Lo vostro bel saluto e 'l gentil sguardo - Guinizzelli


Testo:

Lo vostro bel saluto e ’l gentil sguardo
che fate quando v’encontro, m’ancide:
Amor m’assale e già non ha riguardo
s’elli face peccato over merzede,

ché per mezzo lo cor me lanciò un dardo
ched oltre ’n parte lo taglia e divide;
parlar non posso, ché ’n pene io ardo
sì come quelli che sua morte vede.

Per li occhi passa come fa lo trono,
che fer’ per la finestra de la torre
e ciò che dentro trova spezza e fende:

remagno come statüa d’ottono,
ove vita né spirto non ricorre,
se non che la figura d’omo rende.



Parafrasi

Il vostro grazioso saluto e lo sguardo gentile che mi rivolgete quando v'incontro, mi uccidono; Amore mi assale, e non si cura se fa bene o male, perché mi lancia una freccia in mezzo al cuore che lo passa da parte a parte e lo frantuma; non posso parlare, tanto ardo dalla pena, come colui che ha visto la sua morte. [L'amore per voi] passa attraverso gli occhi come fa il fulmine che si abbatte attraverso la finestra  della torre e spezza e frantuma tutto ciò che trova dentro; resto come una statua di ottone che non ha sé né spirito né vita, ma di umano ha soltanto l'aspetto esterno.


Analisi del testo

Ha la classica struttura del sonetto: è composto da due quartine con rima ABAB, ABAB e due terzine a rima CDE, CDE.
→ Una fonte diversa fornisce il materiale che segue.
(** * secure-the-mint: the commitment tree and its unwinding

    A shallow embedding of [secure_the_mint/secure_the_bag.py] and
    [secure_the_mint/unwind_the_bag.py]:

    - [batch_the_bag], [secure_the_bag] (the tree builder and its parent
      lookup table),
    - [parent_of_puzzle_hash] (the chain resolver),
    - [get_unwind], [unwind_the_bag] (the unwind planner),
    - [unspent_coin_exists], [wait_for_unspent_coin], [wait_for_coin_spend]
      (polling the full node),
    - [read_metadata_csv] (the metadata rows).

    Python byte strings are lists of bytes, Python integers are [Z], the
    dictionary keyed by [puzzle_hash.hex()] is a [gmap string _].  The two
    hash functions and the CLVM integer encoding come from the chia and clvm
    libraries; the development is parametric in them. *)

From Stdlib Require Import ZArith List Lia Strings.Byte Strings.Ascii Strings.String.
From stdpp Require Import gmap strings list fin_maps.

Local Open Scope Z_scope.

#[global] Instance byte_eq_decision : EqDecision byte := Byte.byte_eq_dec.

(** ** Byte strings and [bytes.hex()] *)

Definition hex_digit (n : N) : ascii :=
  match n with
  | 0 => "0" | 1 => "1" | 2 => "2" | 3 => "3" | 4 => "4" | 5 => "5"
  | 6 => "6" | 7 => "7" | 8 => "8" | 9 => "9" | 10 => "a" | 11 => "b"
  | 12 => "c" | 13 => "d" | 14 => "e" | _ => "f"
  end%N%char.

Fixpoint hex (bs : list byte) : string :=
  match bs with
  | [] => EmptyString
  | b :: rest =>
      let n := Byte.to_N b in
      String (hex_digit (n / 16)) (String (hex_digit (n mod 16)) (hex rest))
  end.

(** The inverse of [hex_digit] on its image, used only to show that [hex]
    loses no information. *)
Definition hex_value (c : ascii) : N :=
  match c with
  | "0" => 0 | "1" => 1 | "2" => 2 | "3" => 3 | "4" => 4 | "5" => 5
  | "6" => 6 | "7" => 7 | "8" => 8 | "9" => 9 | "a" => 10 | "b" => 11
  | "c" => 12 | "d" => 13 | "e" => 14 | _ => 15
  end%N%char.

Definition unhex_byte (hi lo : ascii) : option byte :=
  Byte.of_N (hex_value hi * 16 + hex_value lo).

(** ** CLVM programs and the Python values handed to [Program.to] *)

Inductive Program : Type :=
  | Atom (a : list byte)
  | Cons (first rest : Program).

#[global] Instance Program_eq_decision : EqDecision Program.
Proof. solve_decision. Defined.

#[warnings="-register-all"] Inductive PyValue : Type :=
  | PyInt (z : Z)
  | PyBytes (b : list byte)
  | PyList (items : list PyValue)
  | PyPair (a b : PyValue).

(** [ConditionOpcode.CREATE_COIN] is [bytes([51])],
    [ConditionOpcode.CREATE_COIN_ANNOUNCEMENT] is [bytes([60])]. *)
Definition CREATE_COIN : list byte := [x33].
Definition CREATE_COIN_ANNOUNCEMENT : list byte := [x3c].

(** [EMPTY_COIN_ANNOUNCEMENT = [ConditionOpcode.CREATE_COIN_ANNOUNCEMENT, b"$"]] *)
Definition EMPTY_COIN_ANNOUNCEMENT : PyValue :=
  PyList [PyBytes CREATE_COIN_ANNOUNCEMENT; PyBytes [x24]].

(** ** Records *)

Module Target.
Record t : Type := mk { puzzle_hash : list byte; amount : Z }.
End Target.

Module TargetCoin.
Record t : Type := mk {
  target : Target.t;
  puzzle : Program;
  puzzle_hash : list byte;
  amount : Z
}.
End TargetCoin.

Module Coin.
Record t : Type := mk {
  parent_coin_info : list byte;
  puzzle_hash : list byte;
  amount : Z
}.
End Coin.

Module CoinSpend.
Record t : Type := mk {
  coin : Coin.t;
  puzzle_reveal : Program;
  solution : Program
}.
End CoinSpend.

(** What [get_coin_record_by_name] answers for a coin the node knows. *)
Module CoinRecord.
Record t : Type := mk { spent_block_index : Z }.
End CoinRecord.

(** ** Exceptions

    The only exception the tree builder can raise is the range check of
    chia's [uint64] constructor. *)

Inductive exception : Type := ValueError.

Inductive result (A : Type) : Type :=
  | Ok (a : A)
  | Raise (e : exception).
Arguments Ok {A} a.
Arguments Raise {A} e.

Definition UINT64_MAX : Z := 2 ^ 64 - 1.

Definition uint64 (v : Z) : result Z :=
  if (0 <=? v) && (v <=? UINT64_MAX) then Ok v else Raise ValueError.

(** [Target.create_coin_condition] *)
Definition create_coin_condition (self : Target.t) : PyValue :=
  PyList [PyBytes CREATE_COIN;
          PyBytes (Target.puzzle_hash self);
          PyInt (Target.amount self);
          PyList [PyBytes (Target.puzzle_hash self)]].

(** ** [batch_the_bag] *)

Section Batching.
Context {T : Type}.

(** The body of [for index, target in enumerate(targets)]; [n] is
    [len(targets)] of the whole list. *)
Fixpoint batch_the_bag_loop (n : nat) (leaf_width : Z) (index : nat)
    (targets : list T) (current_batch : list T) (results : list (list T))
    : list (list T) :=
  match targets with
  | [] => results
  | target :: rest =>
      let current_batch := current_batch ++ [target] in
      if (Z.of_nat (length current_batch) =? leaf_width)
         || (Z.of_nat index =? Z.of_nat n - 1)
      then batch_the_bag_loop n leaf_width (S index) rest [] (results ++ [current_batch])
      else batch_the_bag_loop n leaf_width (S index) rest current_batch results
  end.

Definition batch_the_bag (targets : list T) (leaf_width : Z) : list (list T) :=
  batch_the_bag_loop (length targets) leaf_width 0 targets [] [].

(** Every batch but the last is full and the last one is not empty. *)
Fixpoint full_but_last (w : Z) (bs : list (list T)) : Prop :=
  match bs with
  | [] => True
  | b :: rest =>
      match rest with
      | [] => 1 <= Z.of_nat (length b) <= w
      | _ :: _ => Z.of_nat (length b) = w /\ full_but_last w rest
      end
  end.
End Batching.

(** ** The model proper, parametric in the library functions *)

Section Model.
(** [chia.util.hash.std_hash] (SHA-256) *)
Variable std_hash : list byte -> list byte.
(** [Program.get_tree_hash] *)
Variable get_tree_hash : Program -> list byte.
(** [clvm.casts.int_to_bytes] *)
Variable int_to_bytes : Z -> list byte.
Guinizzelli riprende così il tema della pena d’amore proprio dello Stilnovo, utilizzando metafore precedentemente note, tra cui quella del dardo che provoca una ferita.

Il poeta descrive con una similitudine il tragitto del dardo di Amore, lanciato attraverso gli occhi della donna. La potenza della freccia si può confrontare a quella di un fulmine, che entrando dalla finestra di una torre distrugge all’interno l’edificio.

Per Guinizzelli a questo punto il corpo dell’amante appare come se fosse la torre colpita dalla saetta: la freccia scoccata, cioè il fulmine, penetra negli occhi dell’uomo, raggiunge il suo cuore e distrugge dall’interno il poeta, il quale a null’altro è ridotto se non a una statua d’ottone.

Il lessico è fortemente connotato dalla sofferenza d’amore: «m’ancide», «m’assale», «taglia e divide», «’n pene io ardo», «morte», «spezza e fende», «vita né spirto non ricorre».


Figure retoriche

(v. 1) = allitterazione della lettera L.
(v. 3) = allitterazione della lettera A.
(v. 4) = allitterazione della lettera E.
(vv. 1-2, 3-4, 5-6, 7-8, 9-10, e 12-13-14) = enjambements
(v. 9)  "come fa lo trono" = similitudine
(v. 12) "como statua d'ottono" = similitudine.
(v. 5) "Me lanciò un dardo" = metafora, il poeta paragona lo sguardo dell’amata ad un dardo.
(vv. 9-10) "Per li occhi passa come fa lo trono, che fer’ per la finestra de la torre"= metafora, il corpo dell’amante come se fosse la torre colpita dalla saetta.


Commento

Non la pittura lieve e luminosa del paesaggio psicologico, trasfigurato da un'angelica presenza, ma la plastica raffigurazione della torre e della statua, la dinamica forza del «dardo»  amoroso e del fulmine, rivelano l'originalità di questo sonetto. Anche il ritmo è più scandito e profondo sebbene le rime, tutte alternate, ripetano una misura convenzionale. Qui si rivela un aspetto del realismo di Guinizzelli che vedremo: la sua origine scientifica e naturalistica.